About this Course
In case you are a software program developer who needs to construct scalable AI-powered algorithms, you want to perceive tips on how to use the instruments to construct them. This course is a part of the upcoming Machine Studying in Tensorflow Specialization and can train you greatest practices for utilizing TensorFlow, a preferred open-source framework for machine studying.
WHAT YOU WILL LEARN
Deal with real-world picture knowledge
Plot loss and accuracy
Discover methods to forestall overfitting, together with augmentation and dropout
Study switch studying and the way realized options might be extracted from fashions
SKILLS YOU WILL GAIN
- Inductive Switch
- Machine Studying
Syllabus – What you’ll be taught from this course
6 hours to finish
Exploring a Bigger Dataset
Within the first course on this specialization, you had an introduction to TensorFlow, and the way, with its excessive degree APIs you could possibly do fundamental picture classification, and also you realized just a little bit about Convolutional Neural Networks (ConvNets). On this course you’ll go deeper into utilizing ConvNets will real-world knowledge, and study methods that you should use to enhance your ConvNet efficiency, significantly when doing picture classification!In Week 1, this week, you’ll get began by taking a look at a a lot bigger dataset than you’ve been utilizing so far: The Cats and Canine dataset which had been a Kaggle Problem in picture classification!
5 hours to finish
Augmentation: A method to keep away from overfitting
You’ve heard the time period overfitting various instances up to now. Overfitting is solely the idea of being over specialised in coaching — particularly that your mannequin is excellent at classifying what it’s skilled for, however not so good at classifying issues that it hasn’t seen.
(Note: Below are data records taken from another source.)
(** * wemake-python-styleguide: complexity counters and class attribute rules

    A shallow embedding of
    [wemake_python_styleguide/visitors/ast/complexity/counts.py]
    over a model of the Python [ast] node types the visitors inspect, of
    the shadowed-class-attribute rule and of the rule engine as the
    natural-language specification describes them, together with the
    properties of the specification that concern them. *)

From Stdlib Require Import ZArith Lia.
From stdpp Require Import base list strings gmap pretty.

#[local] Set Warnings "-register-all,-clear-no-such-hyp".

Local Open Scope Z_scope.
Local Open Scope string_scope.
Local Open Scope list_scope.

(** ** The Python [ast] node types used by the visitors *)

Module ast.

Inductive boolop := And | Or.

Inductive cmpop :=
  Eq | NotEq | Lt | LtE | Gt | GtE | Is | IsNot | In | NotIn.

Inductive unaryop := Invert | Not | UAdd | USub.

Inductive constant :=
| CNone | CBool (b : bool) | CInt (n : Z) | CStr (s : string) | CEllipsis.

(** Expressions.  Field order is that of [_fields] of the Python class,
    which is the order [generic_visit] follows. *)
Inductive expr :=
| BoolOp (op : boolop) (values : list expr)
| UnaryOp (op : unaryop) (operand : expr)
| Compare (left : expr) (ops : list cmpop) (comparators : list expr)
| Call (func : expr) (args : list expr) (keywords : list (string * expr))
| Yield (value : option expr)
| Constant (value : constant)
| Attribute (value : expr) (attr : string)
| Subscript (value : expr) (slice : expr)
| Name (id : string)
| Tuple (elts : list expr).
(** * RayTracer.cpp: the frame-orchestration core, embedded and verified

    A shallow embedding of [src/RayTracer.cpp]: the constructor, the frame
    driver ([RayTracer::DrawFrame]), the per-frame [Render] step with its
    benchmark bookkeeping ([CheckAndUpdateBenchmarkState]), scene loading
    ([LoadScene]), the swap-chain hooks and the three input handlers.  The
    destructor and [GetUniformBufferObject] (a pure function of the state
    built on GLM's matrix routines) are left out.

    Conventions.
    - [uint32_t] / [size_t] / [int] values are integers in [Z]; every
      arithmetic operation of the source writes its wrap-around out
      ([u32], [u64], [add32], [sub32]).
    - [double] values (the clock readings and what is computed from them) are
      IEEE 754 binary64 numbers, [spec_float] of the Standard Library, and
      every operation on them is the library's correctly rounded one
      ([SFsub], [SFdiv], [SFmul], [SFltb] at precision 53): a difference of
      two clock readings is the rounded difference, as in the source.  The
      optical parameters ([float]) are only copied from the camera state to
      the settings, never computed with, and are carried as rationals ([Q]).
    - Member functions are state transformers in a small state-and-failure
      monad [M]: an operation ends normally ([Done]), by a C++ exception
      ([Thrown]), or stops at a step that has no defined behaviour
      ([Undefined]: unchecked indexing out of range, a null [unique_ptr]
      dereference, signed overflow, an out-of-range floating to integer
      conversion), a fatal programming error after which nothing more is
      said; [Undefined] carries the object as it was when that step was
      reached.
    - Classes that live in other translation units (the model-view controller,
      the scene registry, the settings comparison, asset types) are taken as
      an interface, the class [Collaborators].  Calls into the device, the
      pipeline and the window are recorded, in order, in the trace [calls_]. *)

From Stdlib Require Import ZArith QArith Bool List String Lia SpecFloat.
Import ListNotations.

Local Open Scope Z_scope.
(** X24: what expressInterest, putData and putNack hand to the transport is
    framed by the packet's link-protocol tags.  A packet without tags is sent
    bare; with a tag it is sent as an NDNLP packet whose header fields come in
    the order the send path adds them, followed by the Fragment that holds the
    packet's own encoding.  expressInterest adds NextHopFaceId and
    CongestionMark (the IncomingFaceId tag is never sent), putData CachePolicy
    and CongestionMark, and putNack always sends an NDNLP packet that starts
    with the Nack header of the Nack it gives out.  In each case the frame is
    sent only when its size is within MAX_NDN_PACKET_SIZE, and putData and
    putNack send only when the pending-interest table tells them to. *)
Theorem send_paths_frame_packets_by_their_tags :
  forall s : Impl,
    let optional (V : Type) (field : V -> LpField) (tag : option V) : list LpField :=
      match tag with Some v => [field v] | None => [] end in
    let framed (header : list LpField) (wire : Block) : Block :=
      match header with
      | [] => wire
      | _ :: _ => lp_wireEncode (header ++ [FragmentField wire])
      end in
    let sent (frame : Block) : list Block :=
      if (block_size frame <=? MAX_NDN_PACKET_SIZE)%Z then [frame] else [] in
    let recs := rc_records (m_pendingInterestTable s) in
    (forall (id : RecordId) (interest : Interest)
            (afterSatisfied afterNacked afterTimeout : option Callback),
       sentFrames (newEvents (expressInterest id interest afterSatisfied afterNacked
                                afterTimeout) s)
         = sent (framed (optional N NextHopFaceIdField (i_nextHopFaceIdTag interest)
                         ++ optional N CongestionMarkField (i_congestionMarkTag interest))
                   (interest_wireEncode interest))) /\
    (forall data : Data,
       sentFrames (newEvents (putData data) s)
         = if hasForwarderMatch data recs || negb (hasAppMatch data recs)
           then sent (framed (optional CachePolicyType CachePolicyField
                                (d_cachePolicyTag data)
                              ++ optional N CongestionMarkField (d_congestionMarkTag data))
                        (data_wireEncode data))
           else []) /\
    (forall nack : Nack,
       sentFrames (newEvents (putNack nack) s)
         = match last (map Some (forwarderNacks nack recs)) None with
           | Some n =>
               sent (lp_wireEncode
                       (NackField (n_header n)
                        :: optional N CongestionMarkField (n_congestionMarkTag n)
                        ++ [FragmentField (interest_wireEncode (n_interest n))]))
           | None => []
           end).
Proof.
  intros s optional framed sent recs. split; [| split].
  - intros id interest afterSatisfied afterNacked afterTimeout.
    rewrite expressInterest_sentFrames.
    unfold interestFrame, finalWire, interestLpPacket, addFieldFromTag, lp_add.
    subst sent framed optional.
    destruct (i_nextHopFaceIdTag interest); destruct (i_congestionMarkTag interest);
      reflexivity.
  - intros data.
    rewrite putData_sentFrames. cbv zeta. fold recs.
    unfold dataLpPacket, finalWire, addFieldFromTag, lp_add.
    subst sent framed optional.
    destruct (hasForwarderMatch data recs || negb (hasAppMatch data recs));
      [| reflexivity].
    destruct (d_cachePolicyTag data); destruct (d_congestionMarkTag data); reflexivity.
  - intros nack.
    rewrite putNack_sentFrames. cbv zeta. fold recs.
    destruct (last (map Some (forwarderNacks nack recs)) None) as [n |]; [| reflexivity].
    unfold nackFrame, finalWire, nackLpPacket, addFieldFromTag, lp_add.
    subst sent optional.
    destruct (n_congestionMarkTag n); reflexivity.
Qed.
Lemma registry_capacity_witness :
  run (admissions 1000) (initialWorld 0) = Some fullWorld
  /\ Z.of_nat (size (clients fullWorld)) = 1000
  /\ clients (onConnection 1000%nat (js "late") (js "10.0.0.1") fullWorld)
     = clients fullWorld.
Proof.
  assert (Hrun : run (admissions 1000) (initialWorld 0) = Some fullWorld).
  { unfold fullWorld. apply run_default. vm_compute. reflexivity. }
  assert (Hsize : Z.of_nat (size (clients fullWorld)) = 1000)
    by (vm_compute; reflexivity).
  split; [exact Hrun|]. split; [exact Hsize|].
  destruct (registry_capacity _ _ _ Hrun) as [_ Hrefuse].
  exact (proj1 (proj2 (Hrefuse 1000%nat (js "late") (js "10.0.0.1") Hsize))).
Defined.

(** ** The statistics lock *)

Lemma fanOut_statsLock skip channel payload oracle w :
  statsLock (fanOut skip channel payload oracle w) = statsLock w.
Proof.
  unfold fanOut, fanOutPass.
  pose proof (pass_sameRegistry skip channel payload oracle
                (map_to_list (clients w)) w []) as Hs.
  destruct (foldl _ _ _) as [w' rem]. simpl in Hs.
  destruct Hs as (_ & _ & _ & _ & _ & _ & <-).
  by destruct (removeAll_frame rem w') as (_ & _ & _ & _ & _ & _ & _ & ->).
Qed.

Lemma runTask_statsLock t oracle w : statsLock (runTask t oracle w) = statsLock w.
Proof.
  destruct t; simpl; unfold withSocket; try destruct (heap w !! sender);
    try done; apply fanOut_statsLock.
Qed.

Lemma onClose_statsLock ws w : statsLock (onClose ws w) = statsLock w.
Proof. unfold onClose, removeClient. frame. Qed.

Lemma onError_statsLock ws w : statsLock (onError ws w) = statsLock w.
Proof. unfold removeClient. frame. Qed.

Lemma onConnection_statsLock ws k ip w :
  statsLock (onConnection ws k ip w) = statsLock w.
Proof. unfold onConnection. by destruct (MAX_CONNECTIONS <=? _). Qed.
With a purpose to generalize your mannequin extra successfully, you’ll after all want a larger breadth of samples to coach it on. That’s not at all times doable, however a pleasant potential shortcut to that is Picture Augmentation, the place you tweak the coaching set to doubtlessly improve the variety of topics it covers. You’ll be taught all about that this week!
3 hours to finish
Constructing fashions for your self is nice, and might be very highly effective. However, as you’ve seen, you might be restricted by the info you will have available. Not all people has entry to large datasets or the compute energy that’s wanted to coach them successfully. Switch studying can assist clear up this — the place individuals with fashions skilled on massive datasets prepare them, so that you could both use them instantly, or, you should use the options that they’ve realized and apply them to your situation. That is Switch studying, and also you’ll look into that this week!
4 hours to finish
You’ve come a great distance, Congratulations! Yet one more factor to do earlier than we transfer off of ConvNets to the following module, and that’s to transcend binary classification. Every of the examples you’ve accomplished thus far concerned classifying one factor or one other — horse or human, cat or canine. When shifting past binary into Categorical classification there are some coding issues you want to consider. You’ll have a look at them this week!